Un chemin obscur L'immensité d'un ciel bleu Un rayon d'espoir
Par Kristen Chaman
Il y a de la mort dans les assiettes comme il y a de la mort dans la bouche de tous les animaux. Même les herbivores tuent des plantes pour s'alimenter, leur sang étant la sève. La vie se nourrit de la vie, et c'est là son secret de longévité ; c'est de là qu'elle puise son énergie, afin d'exister ; et aussi c’est parce que à l'origine, elle avait la faculté de produire plus de cellules qu'elle n'en consommait qu’elle put ne pas disparaître définitivement. Je suis persuadé que certaines vies, ailleurs dans l’Univers, sont semblables à des bulles de savon c’est-à-dire à peine écloses, elles meurent à jamais.

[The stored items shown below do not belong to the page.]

(** All the sub-groups that are renamed, in the order the pass visits them. *)
Definition new_rows (h : store) (files : list ref) : list (list ref) :=
  concat ((λ row, dd_values (locations h row)) <$> items h files).

(** The invariant the specification states for the result of the pass. *)
Definition no_conflicts (l : list t) : Prop :=
  ∀ i j a b, l !! i = Some a → l !! j = Some b → i ≠ j → ¬ collide a b.

End Conflicts.

(** ** [RequestHelper]: the catalogue and the discovery orchestration *)

Module RequestHelper.

Record t := mk {
  courses : list Course.t;
  _courses : list Course.t;
  course_id_mapping : gmap Z Course.t;
}.

(** One iteration of the loop of [get_courses]. *)
Definition get_courses_step (ext : Externals) (config : Config)
    (self : t) (item : CourseInfo.t) : t :=
  let course := Course.from_dict ext config item in
  mk (if Course.ok config course then courses self ++ [course] else courses self)
     (_courses self ++ [course])
     (<[Course.course_id course := course]> (course_id_mapping self)).

(** [RequestHelper.get_courses], given the response [res] of
    [core_enrol_get_users_courses]. *)
Definition get_courses (ext : Externals) (config : Config)
    (self : t) (res : list CourseInfo.t) : t :=
  let self := foldl (get_courses_step ext config) (mk [] [] (course_id_mapping self)) res in
  mk (sorted Course.lt (courses self))
     (sorted Course.lt (_courses self))
     (course_id_mapping self).

(** Lines 568-573 of [download_content]: the resolved external links go to
    [videos] or are appended to [documents]. *)
Definition split_extern (extern documents : list PreMediaContainer.t)
    : list PreMediaContainer.t * list PreMediaContainer.t :=
  foldl (λ '(videos, documents) thing,
           if decide (PreMediaContainer.media_type thing = video)
           then (videos ++ [thing], documents)
           else (videos, documents ++ [thing]))
        ([], documents) extern.

(** The local function [sort] of [download_content]. *)
Definition sort (lst : list PreMediaContainer.t) : list PreMediaContainer.t :=
  sorted_by_reverse PreMediaContainer.time lst.

(** Lines 553-582 of [download_content], given what the crawl returned:
    the per-course document lists, the assignments and the resolved
    external links. *)
Definition download_content (_documents : list (list PreMediaContainer.t))
    (mod_assign extern : list PreMediaContainer.t) : list PreMediaContainer.t :=
  let documents := concat _documents in
  let '(videos, documents) := split_extern extern documents in
  let all_files := sort (documents ++ mod_assign) ++ sort videos in
  Conflicts.resolve all_files.

End RequestHelper.


(** ** A sample environment

    Concrete helpers, a course and worlds on which the statements below are
    evaluated. *)

Module Sample.

Definition ext : Externals := {|
  sanitize_name := λ s, s;
  path := λ parts, foldr (λ part rest, "/" +:+ part +:+ rest) "" parts;
  dir_name := λ m, match m with document => "" | extern => "Extern" | video => "Videos" end;
  parse_google_drive_url := λ _, None;
  get_url_from_gdrive_confirmation := λ _, None;
  findall_filename := λ _, [];
  int_of_str := λ s, Z.of_int <$> NilZero.int_of_string s;
  parsedate_to_timestamp := λ _, Some 1445412480;
|}.

Definition config : Config := mkConfig None None None true.

Definition course : Course.t := Course.mk "Analysis I" "ana1" "Analysis I" 7.

(** An empty cache and no request so far. *)
Definition world : World := mkWorld (Database.mk ∅ ∅) [].

(** A response that carries a pdf and a [Last-Modified] header. *)
Definition pdf : Response :=
  mkResponse [("Content-Type", "application/pdf"); ("Content-Length", "10");
              ("Last-Modified", "Wed, 21 Oct 2015 07:28:00 GMT")] "".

Nous aimons les degrés, pour preuve nos sociétés complètement hiérarchisées, et cela dans tous les domaines. Alors, nous répétons ce modèle au vivant en mettant l’homme à son sommet suivi par les animaux et leur sous-classe les insectes, puis les plantes et leur sous-classe les champignons, puis les micro-organismes, les parasites, les virus, les bactéries et les protozoaires. La question est double qui mange qui et qui tue qui ? Maintenant, il apparaît clairement que l’autophagie et le meurtre sont les moyens d’existence les plus primaires du règne du vivant, ce que l’homme a réussi à surmonter en ne pratiquant plus l’anthropophagie et le meurtre de ces semblables à des fins nourricières. Si l’Homme doit évoluer de nouveau vers un régime alimentaire frugivore et végétal, cela ne peut être du qu’à des raisons d’ordre écologique donc de survie, et non pas qu'à des raisons d’ordre éthique, donc de morale. La question n’est pas de savoir s’il est bien ou mal de tuer des animaux pour les manger, mais s’il est économiquement viable de continuer à pratiquer l’élevage intensif en sachant que les ressources utilisées sont dévastatrices.